• EXERCISE OBJECTIVE:
Your answer should be every line from the records that contains "right".

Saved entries
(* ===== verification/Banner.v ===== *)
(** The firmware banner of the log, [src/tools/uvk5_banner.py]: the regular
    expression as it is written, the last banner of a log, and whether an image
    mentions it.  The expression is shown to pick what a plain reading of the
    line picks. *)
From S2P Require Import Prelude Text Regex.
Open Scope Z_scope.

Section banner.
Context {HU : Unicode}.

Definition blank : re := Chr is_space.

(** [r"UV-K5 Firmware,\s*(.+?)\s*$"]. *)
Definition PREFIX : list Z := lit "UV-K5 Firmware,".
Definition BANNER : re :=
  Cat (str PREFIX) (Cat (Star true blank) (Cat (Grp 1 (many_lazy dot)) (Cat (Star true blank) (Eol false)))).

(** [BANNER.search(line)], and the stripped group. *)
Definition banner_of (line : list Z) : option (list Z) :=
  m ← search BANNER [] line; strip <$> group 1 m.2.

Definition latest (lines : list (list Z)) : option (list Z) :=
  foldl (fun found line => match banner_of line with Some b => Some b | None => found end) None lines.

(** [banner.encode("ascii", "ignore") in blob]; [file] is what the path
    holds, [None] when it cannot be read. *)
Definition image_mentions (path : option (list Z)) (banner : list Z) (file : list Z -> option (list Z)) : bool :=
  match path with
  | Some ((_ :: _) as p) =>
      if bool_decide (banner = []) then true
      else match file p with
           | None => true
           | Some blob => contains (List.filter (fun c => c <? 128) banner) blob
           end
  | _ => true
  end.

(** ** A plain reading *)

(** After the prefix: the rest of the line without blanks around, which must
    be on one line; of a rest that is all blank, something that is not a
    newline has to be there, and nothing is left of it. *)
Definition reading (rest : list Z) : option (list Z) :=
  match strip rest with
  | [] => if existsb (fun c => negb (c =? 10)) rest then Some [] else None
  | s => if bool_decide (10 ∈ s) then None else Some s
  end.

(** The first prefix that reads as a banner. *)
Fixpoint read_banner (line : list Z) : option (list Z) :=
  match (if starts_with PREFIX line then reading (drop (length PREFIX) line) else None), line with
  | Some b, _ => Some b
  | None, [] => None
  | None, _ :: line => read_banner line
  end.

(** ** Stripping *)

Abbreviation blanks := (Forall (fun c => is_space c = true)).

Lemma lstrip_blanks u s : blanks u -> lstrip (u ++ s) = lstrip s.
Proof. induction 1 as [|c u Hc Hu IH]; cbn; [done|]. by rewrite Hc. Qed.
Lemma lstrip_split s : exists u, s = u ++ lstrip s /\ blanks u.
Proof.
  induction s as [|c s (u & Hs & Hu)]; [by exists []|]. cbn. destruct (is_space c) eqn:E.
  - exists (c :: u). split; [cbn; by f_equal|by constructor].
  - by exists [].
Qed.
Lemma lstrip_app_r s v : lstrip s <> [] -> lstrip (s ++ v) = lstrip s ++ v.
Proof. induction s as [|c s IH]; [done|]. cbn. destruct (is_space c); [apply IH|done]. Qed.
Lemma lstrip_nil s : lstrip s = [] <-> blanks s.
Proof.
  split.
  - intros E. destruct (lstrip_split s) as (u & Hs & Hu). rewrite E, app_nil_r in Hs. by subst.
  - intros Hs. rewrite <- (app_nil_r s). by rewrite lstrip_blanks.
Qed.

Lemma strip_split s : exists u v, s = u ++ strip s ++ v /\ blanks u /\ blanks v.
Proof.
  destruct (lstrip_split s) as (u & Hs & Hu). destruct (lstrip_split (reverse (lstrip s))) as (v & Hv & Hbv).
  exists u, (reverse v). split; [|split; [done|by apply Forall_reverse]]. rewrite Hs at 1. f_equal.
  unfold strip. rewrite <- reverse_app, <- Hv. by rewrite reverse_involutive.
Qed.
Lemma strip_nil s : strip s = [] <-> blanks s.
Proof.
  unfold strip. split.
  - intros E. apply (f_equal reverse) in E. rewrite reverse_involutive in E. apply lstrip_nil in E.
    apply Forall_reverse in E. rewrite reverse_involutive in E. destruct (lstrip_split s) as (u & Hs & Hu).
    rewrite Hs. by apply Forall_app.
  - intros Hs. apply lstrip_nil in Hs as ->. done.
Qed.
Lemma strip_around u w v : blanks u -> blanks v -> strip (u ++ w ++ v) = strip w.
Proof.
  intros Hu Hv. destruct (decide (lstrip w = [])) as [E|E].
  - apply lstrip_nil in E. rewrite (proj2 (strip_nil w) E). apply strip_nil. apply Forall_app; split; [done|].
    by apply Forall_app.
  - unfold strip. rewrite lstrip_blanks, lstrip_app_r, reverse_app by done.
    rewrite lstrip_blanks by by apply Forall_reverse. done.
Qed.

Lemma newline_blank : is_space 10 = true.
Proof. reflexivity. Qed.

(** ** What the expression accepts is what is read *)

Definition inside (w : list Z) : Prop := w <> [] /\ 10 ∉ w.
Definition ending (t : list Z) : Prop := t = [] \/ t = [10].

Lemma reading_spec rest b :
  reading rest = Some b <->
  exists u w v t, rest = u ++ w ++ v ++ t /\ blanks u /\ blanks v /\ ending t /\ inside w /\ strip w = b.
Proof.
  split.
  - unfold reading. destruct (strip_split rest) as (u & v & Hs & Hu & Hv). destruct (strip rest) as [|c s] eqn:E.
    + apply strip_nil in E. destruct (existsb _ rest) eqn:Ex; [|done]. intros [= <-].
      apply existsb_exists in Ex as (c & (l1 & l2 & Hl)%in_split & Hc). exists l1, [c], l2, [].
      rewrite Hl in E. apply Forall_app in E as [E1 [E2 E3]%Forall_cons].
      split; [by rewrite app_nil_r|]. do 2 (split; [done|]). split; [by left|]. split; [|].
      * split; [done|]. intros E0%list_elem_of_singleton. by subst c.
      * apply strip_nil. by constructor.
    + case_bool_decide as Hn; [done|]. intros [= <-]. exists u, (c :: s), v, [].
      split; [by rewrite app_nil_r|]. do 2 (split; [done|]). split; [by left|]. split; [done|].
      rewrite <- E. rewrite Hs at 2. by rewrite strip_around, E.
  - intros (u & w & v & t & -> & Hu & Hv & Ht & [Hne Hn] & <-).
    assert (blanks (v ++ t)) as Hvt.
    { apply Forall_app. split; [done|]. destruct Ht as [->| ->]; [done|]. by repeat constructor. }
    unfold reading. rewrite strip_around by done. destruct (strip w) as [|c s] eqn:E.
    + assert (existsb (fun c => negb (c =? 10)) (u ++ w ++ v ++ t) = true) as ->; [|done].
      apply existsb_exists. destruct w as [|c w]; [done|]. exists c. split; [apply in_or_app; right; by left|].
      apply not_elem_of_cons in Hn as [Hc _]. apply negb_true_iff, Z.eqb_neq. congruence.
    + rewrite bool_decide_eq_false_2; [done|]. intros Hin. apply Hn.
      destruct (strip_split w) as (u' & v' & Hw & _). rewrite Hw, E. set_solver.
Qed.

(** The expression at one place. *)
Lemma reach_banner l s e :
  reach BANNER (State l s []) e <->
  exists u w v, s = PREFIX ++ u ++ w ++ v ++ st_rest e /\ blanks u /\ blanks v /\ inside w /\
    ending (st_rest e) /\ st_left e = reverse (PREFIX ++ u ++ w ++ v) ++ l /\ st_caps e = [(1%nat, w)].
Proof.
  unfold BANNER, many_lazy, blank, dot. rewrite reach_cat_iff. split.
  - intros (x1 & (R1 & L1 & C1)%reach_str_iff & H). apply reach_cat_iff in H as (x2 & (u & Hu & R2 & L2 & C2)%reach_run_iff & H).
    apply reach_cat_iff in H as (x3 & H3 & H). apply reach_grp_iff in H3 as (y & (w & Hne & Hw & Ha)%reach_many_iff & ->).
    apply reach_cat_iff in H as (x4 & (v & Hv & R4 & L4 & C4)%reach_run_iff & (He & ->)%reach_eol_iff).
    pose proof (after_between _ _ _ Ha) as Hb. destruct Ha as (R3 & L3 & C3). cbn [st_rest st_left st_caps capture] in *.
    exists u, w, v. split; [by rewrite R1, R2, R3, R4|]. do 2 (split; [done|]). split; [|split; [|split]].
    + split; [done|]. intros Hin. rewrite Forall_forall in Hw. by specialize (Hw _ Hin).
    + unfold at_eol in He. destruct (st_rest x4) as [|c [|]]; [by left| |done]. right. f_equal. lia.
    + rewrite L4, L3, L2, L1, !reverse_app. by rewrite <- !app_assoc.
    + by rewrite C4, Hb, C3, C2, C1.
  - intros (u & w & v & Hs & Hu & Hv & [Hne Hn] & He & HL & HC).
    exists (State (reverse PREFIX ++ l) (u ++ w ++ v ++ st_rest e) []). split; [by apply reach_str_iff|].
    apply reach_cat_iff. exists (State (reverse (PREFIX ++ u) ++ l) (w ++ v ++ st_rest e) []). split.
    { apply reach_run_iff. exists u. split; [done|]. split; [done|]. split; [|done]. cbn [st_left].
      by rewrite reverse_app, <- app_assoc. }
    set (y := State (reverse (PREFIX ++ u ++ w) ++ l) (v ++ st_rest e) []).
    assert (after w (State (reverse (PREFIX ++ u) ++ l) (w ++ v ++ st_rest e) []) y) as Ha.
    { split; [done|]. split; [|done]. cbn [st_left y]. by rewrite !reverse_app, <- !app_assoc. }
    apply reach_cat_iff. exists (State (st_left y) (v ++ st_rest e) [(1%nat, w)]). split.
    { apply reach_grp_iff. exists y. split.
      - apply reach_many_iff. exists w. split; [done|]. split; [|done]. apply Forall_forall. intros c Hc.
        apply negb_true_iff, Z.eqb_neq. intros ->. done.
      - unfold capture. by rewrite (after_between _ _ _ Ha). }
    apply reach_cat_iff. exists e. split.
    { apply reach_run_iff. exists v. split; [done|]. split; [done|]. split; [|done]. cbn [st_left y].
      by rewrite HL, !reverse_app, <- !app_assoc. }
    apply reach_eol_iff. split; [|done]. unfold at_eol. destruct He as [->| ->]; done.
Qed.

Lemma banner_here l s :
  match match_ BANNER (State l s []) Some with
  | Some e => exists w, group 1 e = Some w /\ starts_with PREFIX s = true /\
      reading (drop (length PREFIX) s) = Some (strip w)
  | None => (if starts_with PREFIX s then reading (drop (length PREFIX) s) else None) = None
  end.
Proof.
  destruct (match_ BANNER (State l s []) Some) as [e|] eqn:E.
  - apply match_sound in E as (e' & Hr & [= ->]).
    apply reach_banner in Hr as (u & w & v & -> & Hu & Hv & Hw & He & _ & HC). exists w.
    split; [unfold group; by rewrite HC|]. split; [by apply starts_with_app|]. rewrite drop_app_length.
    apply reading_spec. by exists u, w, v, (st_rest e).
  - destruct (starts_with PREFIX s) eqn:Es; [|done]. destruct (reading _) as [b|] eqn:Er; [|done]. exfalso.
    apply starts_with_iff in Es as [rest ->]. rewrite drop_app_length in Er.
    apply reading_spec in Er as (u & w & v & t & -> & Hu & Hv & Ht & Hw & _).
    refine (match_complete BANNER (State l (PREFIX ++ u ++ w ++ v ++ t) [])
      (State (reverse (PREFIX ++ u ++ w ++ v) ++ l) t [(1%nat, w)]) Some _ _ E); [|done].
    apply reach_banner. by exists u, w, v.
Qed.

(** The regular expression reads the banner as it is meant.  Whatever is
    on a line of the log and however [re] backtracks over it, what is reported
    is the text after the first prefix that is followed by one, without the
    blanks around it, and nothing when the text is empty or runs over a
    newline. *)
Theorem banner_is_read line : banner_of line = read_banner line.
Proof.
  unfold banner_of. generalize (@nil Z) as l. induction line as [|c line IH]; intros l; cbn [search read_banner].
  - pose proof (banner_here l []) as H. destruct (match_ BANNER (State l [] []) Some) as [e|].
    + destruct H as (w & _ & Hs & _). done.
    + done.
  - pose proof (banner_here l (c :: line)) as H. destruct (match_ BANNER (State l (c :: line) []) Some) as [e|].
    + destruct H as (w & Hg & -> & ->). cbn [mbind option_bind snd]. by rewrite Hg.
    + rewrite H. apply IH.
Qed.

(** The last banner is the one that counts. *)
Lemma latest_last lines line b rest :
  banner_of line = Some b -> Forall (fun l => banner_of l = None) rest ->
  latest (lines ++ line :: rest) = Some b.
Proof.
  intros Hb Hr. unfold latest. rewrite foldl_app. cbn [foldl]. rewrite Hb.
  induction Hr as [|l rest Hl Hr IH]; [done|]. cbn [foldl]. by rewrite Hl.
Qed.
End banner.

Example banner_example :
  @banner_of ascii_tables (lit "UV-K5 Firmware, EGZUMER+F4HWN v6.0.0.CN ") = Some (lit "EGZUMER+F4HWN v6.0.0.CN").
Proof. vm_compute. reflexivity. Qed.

• OUTPUT:
      apply existsb_exists. destruct w as [|c w]; [done|]. exists c. split; [apply in_or_app; right; by left|].
    + unfold at_eol in He. destruct (st_rest x4) as [|c [|]]; [by left| |done]. right. f_equal. lia.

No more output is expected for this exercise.